Rezzago and the chestnut trees
Rezzago is the village that most recognizes itself in the chestnut forests: in fact, this relationship is sealed in the municipal coat of arms that shows the flourishing chestnut tree and, therefore, with explicit reference to fruit production. This very municipality is home to the Enco forest, undoubtedly the most admirable one in which to walk. It is an immense fruit-bearing park traversed by the Chestnut Trail, composed of very long-lived plants that, given their distant origins, have retained a special legislative status that would otherwise have been lost. This ancient planting right of Germanic origin allows villagers to own and, therefore, plant, process and enjoy the products of trees placed on public land. We read in municipal documents in 1984 to set an annual fee of Lire 200 for each tree on municipal land and to use these proceeds for planting or grafting new chestnut trees to replace those that had been cut or died. This form has made it possible to maintain and use this important collective heritage, once a valuable source of food and now a tourist and scenic attraction.
The chestnut trees
Walking from Valbrona to Barni on an easy path, one enters the land of the "castagnoni": relics of centuries-old forests. We start from Maisano di Valbrona to meet at the beginning the chestnut tree of the Madonna della Febbre of symbolic value: born near the Sanctuary of the same name, in the iconography of the 20th century dedicated to the Sanctuary the large tree is placed to represent nonexistent forests and equals the building for scenic presence and symbolic value. In particular it increases its importance after the mother plant was cut at the base and developed three stems from the single stump, becoming a symbol and memory of the valley. It is at the end we find the largest chestnut tree in Valassina: the Castanun de Buncava in Barni. The "giant" is already visible in the distance with its 32 m height. Age: 250 years old!

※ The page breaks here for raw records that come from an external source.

(* ===== verification/UheapThm.v ===== *)
(** * Properties of the user heap

    The regions of a task are mapped, exclusive, zeroed when handed out and
    separated by unmapped guard pages; a failed allocation leaves every
    translation as it was; freeing removes exactly one region. *)

From S2P Require Import Prelude Pmm Paging PagingSpec PagingOps KString Display KwmThm Uheap UserPages.
From stdpp Require Import base numbers list gmap sorting.
From Stdlib Require Import ZArith Lia.

#[local] Open Scope Z_scope.

Module UheapThm.
Import Pmm Paging PagingSpec PagingOps Uheap UserPages.

(** ** The invariant of a task's heap *)

Definition owned (t : ut) (va : Z) : Prop :=
  exists n, n ∈ uheap_regions t /\ span n.(base) n.(pages) va.

(** [n] lies above [m] with a page in between. *)
Definition above (n m : uheap_region_t) : Prop := m.(base) + m.(pages) * 4096 + 4096 <= n.(base).

Definition region_ok (brk : Z) (n : uheap_region_t) : Prop :=
  UHEAP_BASE <= n.(base) /\ n.(base) mod 4096 = 0 /\ 1 <= n.(pages) /\
  n.(base) + n.(pages) * 4096 + 4096 <= brk /\ 1 <= n.(rsize) <= n.(pages) * 4096.

(** The address of a page of the heap area. *)
Definition heap_page (va : Z) : Prop := UHEAP_BASE <= va < UHEAP_END /\ va mod 4096 = 0.

Lemma heap_user va : heap_page va -> user_page va.
Proof. unfold heap_page, user_page, UHEAP_BASE, UHEAP_END. lia. Qed.

Section heap.
Context {A : Type} `{FA : FrameAllocator A} {K : Type} `{KO : KAllocOk K} (R : Z -> Prop) (r : Z).
Implicit Types (s : us (A := A) (K := K)) (t : ut).

Abbreviation tr s := (translate (mem (uv s))).

(** The pages of the regions are mapped to distinct frames and every other page
    of the heap area is unmapped, in particular the guard page after each
    region; the nodes of the list are distinct live blocks of the kernel heap. *)
Record uheap_inv s t : Prop := {
  ui_as : t.(upml4) = r;
  ui_brk : UHEAP_BASE <= brk_of t <= UHEAP_END /\ brk_of t mod 4096 = 0;
  ui_pages : pages_ok R r s (owned t);
  ui_guard : forall va, heap_page va -> ~ owned t va -> tr s r va = Unmapped;
  ui_region : Forall (region_ok (brk_of t)) t.(uheap_regions);
  ui_sorted : StronglySorted above t.(uheap_regions);
  ui_nodup : NoDup (node_ptr <$> t.(uheap_regions));
  ui_live : forall n, n ∈ t.(uheap_regions) -> ka_live s.(unodes) n.(node_ptr);
}.

Lemma owned_below s t va : uheap_inv s t -> owned t va -> UHEAP_BASE <= va < brk_of t - 4096 /\ va mod 4096 = 0.
Proof.
  intros I (n & Hn & i & Hi & ->). pose proof (ui_region _ _ I) as Hr. rewrite Forall_forall in Hr.
  destruct (Hr n Hn) as (H1 & H2 & H3 & H4 & _). split; [lia|]. divlia.
Qed.

Lemma region_pages size :
  1 <= size <= UHEAP_MAX_ALLOC ->
  let n := (size + 4095) / 4096 in 1 <= n <= 16384 /\ size <= n * 4096.
Proof. intros Hs n. unfold n. unfold UHEAP_MAX_ALLOC in Hs. divlia. Qed.

(** The guards of [uheap_alloc] and its two stages. *)
Lemma uheap_alloc_cases s t size s' t' a :
  0 <= size -> uheap_inv s t -> uheap_alloc s t size = (s', t', a) ->
  let n := (size + 4095) / 4096 in
  (s' = s /\ t' = t /\ a = 0) \/
  1 <= size <= UHEAP_MAX_ALLOC /\ brk_of t + n * 4096 + 4096 <= UHEAP_END /\
  let '(k, nd) := ka_kmalloc SIZEOF_REGION s.(unodes) in
  (nd = 0 /\ s' = set_unodes s k /\ t' = t /\ a = 0) \/
  nd <> 0 /\
  let '(s1, ok) := map_region_pages (Z.to_nat n) (set_unodes s k) r (brk_of t) 0 in
  (ok = false /\ s' = set_unodes s1 (ka_kfree nd s1.(unodes)) /\ t' = t /\ a = 0) \/
  (ok = true /\ s' = s1 /\ a = brk_of t /\
   t' = mk_ut r (a + n * 4096 + 4096) (mk_region nd a size n :: t.(uheap_regions))).
Proof.
  intros Hsz I E n. unfold uheap_alloc in E. fold n in E. rewrite (ui_as _ _ I) in E.
  assert (r <> 0) as Hr0. { apply (root_nonzero R (uv s) r); apply (ui_pages _ _ I). }
  unfold PHYS_NULL in E. rewrite (proj2 (Z.eqb_neq _ _) Hr0) in E.
  destruct ((size =? 0) || (UHEAP_MAX_ALLOC <? size)) eqn:Eg.
  { injection E as <- <- <-. by left. }
  zprop. assert (1 <= size <= UHEAP_MAX_ALLOC) as Hs by lia. destruct (region_pages size Hs) as [Hn Hc]. fold n in Hn, Hc.
  pose proof (ui_brk _ _ I) as [Hb _]. unfold UHEAP_BASE, UHEAP_END in Hb.
  rewrite (wrap_small 64) in E by lia.
  destruct (Z.ltb_spec UHEAP_END (brk_of t + n * 4096 + 4096)). { injection E as <- <- <-. by left. }
  right. split; [lia|]. split; [lia|].
  destruct (ka_kmalloc SIZEOF_REGION s.(unodes)) as [k nd] eqn:Ek.
  destruct (Z.eqb_spec nd 0) as [|Hnd]. { left. injection E as <- <- <-. by splits. }
  right. split; [exact Hnd|].
  destruct (map_region_pages (Z.to_nat n) (set_unodes s k) r (brk_of t) 0) as [s1 ok].
  destruct ok; cbn [negb] in E; injection E as <- <- <-; [right|left]; by splits.
Qed.

(** The invariant depends on the page tables and on which blocks are live. *)
Lemma inv_ext s s' t :
  uheap_inv s t -> pages_ok R r s' (owned t) ->
  (forall va, tr s' r va = tr s r va) -> (forall p, ka_live s.(unodes) p -> ka_live s'.(unodes) p) ->
  uheap_inv s' t.
Proof.
  intros [H1 H2 H3 H4 H5 H6 H7 H8] HP Htr Hl. split; try assumption.
  - intros va Hva Hno. rewrite Htr. by apply H4.
  - intros n Hn. by apply Hl, H8.
Qed.

Lemma brk_fresh s t n x :
  uheap_inv s t -> brk_of t + n * 4096 + 4096 <= UHEAP_END -> span (brk_of t) n x -> heap_page x /\ ~ owned t x.
Proof.
  intros I Hend (i & Hi & ->). pose proof (ui_brk _ _ I) as [Hb Hm]. split.
  - split; [lia|]. divlia.
  - intros Ho. destruct (owned_below _ _ _ I Ho). lia.
Qed.

(** What [uheap_alloc] leaves. *)
Definition alloc_post s s' t t' (size a : Z) : Prop :=
  uheap_inv s' t' /\ (forall x, owned t x -> kept R r s s' x) /\
  let n := (size + 4095) / 4096 in
  (a = 0 /\ t' = t /\ (forall r' va, R r' -> tr s' r' va = tr s r' va) /\
   (forall p, ka_live s'.(unodes) p <-> ka_live s.(unodes) p)) \/
  (UHEAP_BASE <= a /\ a = brk_of t /\ 1 <= size <= UHEAP_MAX_ALLOC /\
   (exists nd, t' = mk_ut r (a + n * 4096 + 4096) (mk_region nd a size n :: t.(uheap_regions))) /\
   (forall x, span a n x -> zeroed R r s' x) /\
   (forall r' va', R r' -> (forall va, span a n va -> elsewhere r va r' va') -> tr s' r' va' = tr s r' va')).

(** The state after a successful mapping loop. *)
Lemma alloc_success_inv s s1 t size nd :
  let n := (size + 4095) / 4096 in
  1 <= size <= UHEAP_MAX_ALLOC -> brk_of t + n * 4096 + 4096 <= UHEAP_END ->
  uheap_inv s t -> (forall m, m ∈ t.(uheap_regions) -> ka_live s1.(unodes) m.(node_ptr)) ->
  ka_live s1.(unodes) nd -> nd ∉ node_ptr <$> t.(uheap_regions) ->
  pages_ok R r s1 (fun x => owned t x \/ span (brk_of t) n x) ->
  (forall r' va', R r' -> (forall va, span (brk_of t) n va -> elsewhere r va r' va') -> tr s1 r' va' = tr s r' va') ->
  uheap_inv s1 (mk_ut r (brk_of t + n * 4096 + 4096) (mk_region nd (brk_of t) size n :: t.(uheap_regions))).
Proof.
  intros n Hs Hend I Hlive Hnd Hnew HP Htr. destruct (region_pages size Hs) as [Hn Hc]. fold n in Hn, Hc.
  pose proof (ui_brk _ _ I) as [Hb Hm]. set (t' := mk_ut _ _ _).
  assert (brk_of t' = brk_of t + n * 4096 + 4096) as Eb.
  { unfold brk_of at 1, t'. cbn [uheap_brk]. unfold UHEAP_BASE in Hb. zcases; done. }
  assert (forall x, owned t' x <-> owned t x \/ span (brk_of t) n x) as Hown.
  { intros x. unfold owned, t'. cbn [uheap_regions]. setoid_rewrite elem_of_cons. split.
    - intros (m & [->|Hin] & Hx); [by right|left; by exists m].
    - intros [(m & Hin & Hx)|Hx]; [exists m; auto|eexists; split; [by left|exact Hx]]. }
  split.
  - done.
  - rewrite Eb. split; [lia|]. divlia.
  - apply (pages_sub _ _ _ _ _ HP). intros x Hx. by apply Hown.
  - intros va Hva Hno. rewrite Hown in Hno. rewrite Htr; [apply (ui_guard _ _ I); tauto|apply HP|].
    intros x Hx. apply page_elsewhere; [exact (heap_user _ (proj1 (brk_fresh _ _ _ _ I Hend Hx)))|by apply heap_user|]. intros ->. tauto.
  - rewrite Eb. cbn [uheap_regions t']. constructor.
    + unfold region_ok. cbn [base rsize pages]. lia.
    + eapply Forall_impl; [exact (ui_region _ _ I)|]. unfold region_ok. intros m Hm'. lia.
  - cbn [uheap_regions t']. constructor; [exact (ui_sorted _ _ I)|].
    eapply Forall_impl; [exact (ui_region _ _ I)|]. unfold region_ok, above. cbn [base]. intros m Hm'. lia.
  - cbn [uheap_regions t']. rewrite fmap_cons. constructor; [exact Hnew|exact (ui_nodup _ _ I)].
  - cbn [uheap_regions t']. intros m Hm'. apply elem_of_cons in Hm' as [->|Hm']; [exact Hnd|by apply Hlive].
Qed.

Lemma uheap_alloc_spec s t size s' t' a :
  0 <= size -> uheap_inv s t -> uheap_alloc s t size = (s', t', a) -> alloc_post s s' t t' size a.
Proof.
  intros Hsz I E. destruct (uheap_alloc_cases s t size s' t' a Hsz I E) as [(-> & -> & ->)|(Hs & Hend & Hc)].
  { split; [exact I|]. split; [by intros x _ pa U|]. left. by splits. }
  pose proof (ka_fresh SIZEOF_REGION s.(unodes)) as Hfr. pose proof (ka_malloc_live SIZEOF_REGION s.(unodes)) as Hml.
  set (n := (size + 4095) / 4096) in *. destruct (region_pages size Hs) as [Hn _]. fold n in Hn.
  destruct (ka_kmalloc SIZEOF_REGION s.(unodes)) as [k nd]. cbn [fst snd] in Hfr, Hml.
  destruct Hc as [(-> & -> & -> & ->)|(Hnd & Hc)].
  { assert (forall p, ka_live k p <-> ka_live s.(unodes) p) as Hl by (intros p; rewrite Hml; tauto).
    split; [|split; [intros x _; apply set_unodes_kept|left; by splits]].
    apply (inv_ext s); [exact I|apply set_unodes_pages, I|done|]. intros p Hp. by apply Hl. }
  destruct (map_region_pages _ _ _ _ _) as [s1 ok] eqn:Em.
  apply (map_region_pages_spec R r _ _ (owned t)) in Em as (En & Hk & Hp); [|done| | |].
  2: { apply (pages_sub _ _ (set_unodes s k) (owned t)); [apply set_unodes_pages, I|].
       intros x [Hx|(i & Hi & _)]; [done|lia]. }
  2: { intros x Hx. rewrite Z2Nat.id in Hx by lia. destruct (brk_fresh _ _ n _ I Hend Hx). auto using heap_user. }
  2: { intros j Hj. rewrite Z2Nat.id in Hj by lia. assert (span (brk_of t) n (brk_of t + j * 4096)) as Hx by (exists j; lia).
       destruct (brk_fresh _ _ n _ I Hend Hx) as [Hx1 Hx2]. exact (ui_guard _ _ I _ Hx1 Hx2). }
  rewrite Z2Nat.id, Z.add_0_l in Hp by lia. cbn [unodes set_unodes] in En.
  assert (forall x, owned t x -> kept R r s s1 x) as Hk'.
  { intros x Hx. eapply kept_trans; [apply (set_unodes_kept R r s k)|]. apply Hk. by left. }
  destruct Hc as [(-> & -> & -> & ->)|(-> & -> & -> & ->)].
  - destruct Hp as (P1 & _ & P3).
    assert (forall r' va, R r' -> tr s1 r' va = tr s r' va) as Htr.
    { intros r' va Hr'. rewrite P3; [done|done|]. intros x (i & Hi & _). lia. }
    assert (forall p, ka_live (ka_kfree nd (unodes s1)) p <-> ka_live s.(unodes) p) as Hl.
    { intros p. rewrite ka_free_live, En, Hml. split; [intros [[?|[_ ?]] ?]; done|].
      intros Hp. split; [by left|]. intros ->. by apply Hfr. }
    split; [|split; [intros x Hx; apply kept_set_unodes, Hk', Hx|left; by splits]].
    apply (inv_ext s); [exact I|apply set_unodes_pages, P1| |].
    + intros va. apply Htr, (ui_pages _ _ I).
    + intros p Hp. by apply Hl.
  - destruct Hp as (P1 & P2 & P3).
    assert (forall m, m ∈ t.(uheap_regions) -> ka_live s1.(unodes) m.(node_ptr)) as Hlv.
    { intros m Hm. rewrite En, Hml. left. by apply (ui_live _ _ I). }
    split; [|split; [exact Hk'|right]].
    + apply (alloc_success_inv s); try assumption.
      * rewrite En, Hml. right. done.
      * intros Hin. apply list_elem_of_fmap in Hin as (m & -> & Hm). apply Hfr; [done|]. by apply (ui_live _ _ I).
    + split; [apply (ui_brk _ _ I)|]. split; [done|]. split; [done|]. split; [by exists nd|]. split; [|exact P3].
      intros x Hx. destruct (P2 x Hx) as [(i & Hi & _)|Hz]; [lia|exact Hz].
Qed.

The importance of the chestnut tree over the centuries
Forests of "big trees," as chestnut trees are locally called, have been running through the Larian Triangle's reliefs for at least a millennium, have outlined its landscape and characterized its culture, economy and history. The chestnut tree is the most widely cultivated forest species in Italy because it has a dual production: wood and fruit. As early as Pliny the Elder, in the first century AD, extolled its important use for humans. It is, however, in the Middle Ages that its popularity explodes: the chestnut becomes "the bread tree" because of the high nutritional value and long shelf life of the fruit. The cultivation of the chestnut tree for food purposes continues until after World War II: in some places the forest provides, in addition to the production of the fruit, wood, fodder and litter, that is, a layer of dried leaves that serves as fodder and as bedding for livestock. In the mid-twentieth century the scenario changes and new economic and social arrangements spell the end of strenuous farming.
The significance of trees
In the recent past, the planting of a tree accompanied the highlights of human life: the birth of a child, the building or purchase of a house, marriage, the death of a loved one. Trees also served to mark a boundary, and to draw a line. In some municipalities, the tradition of planting trees for new births is sometimes revived. This is because today the symbolism associated with these plants has further evolved, going to represent local commitment to environmental protection. And indeed, what could be better than a beautiful tree-lined avenue or forest path?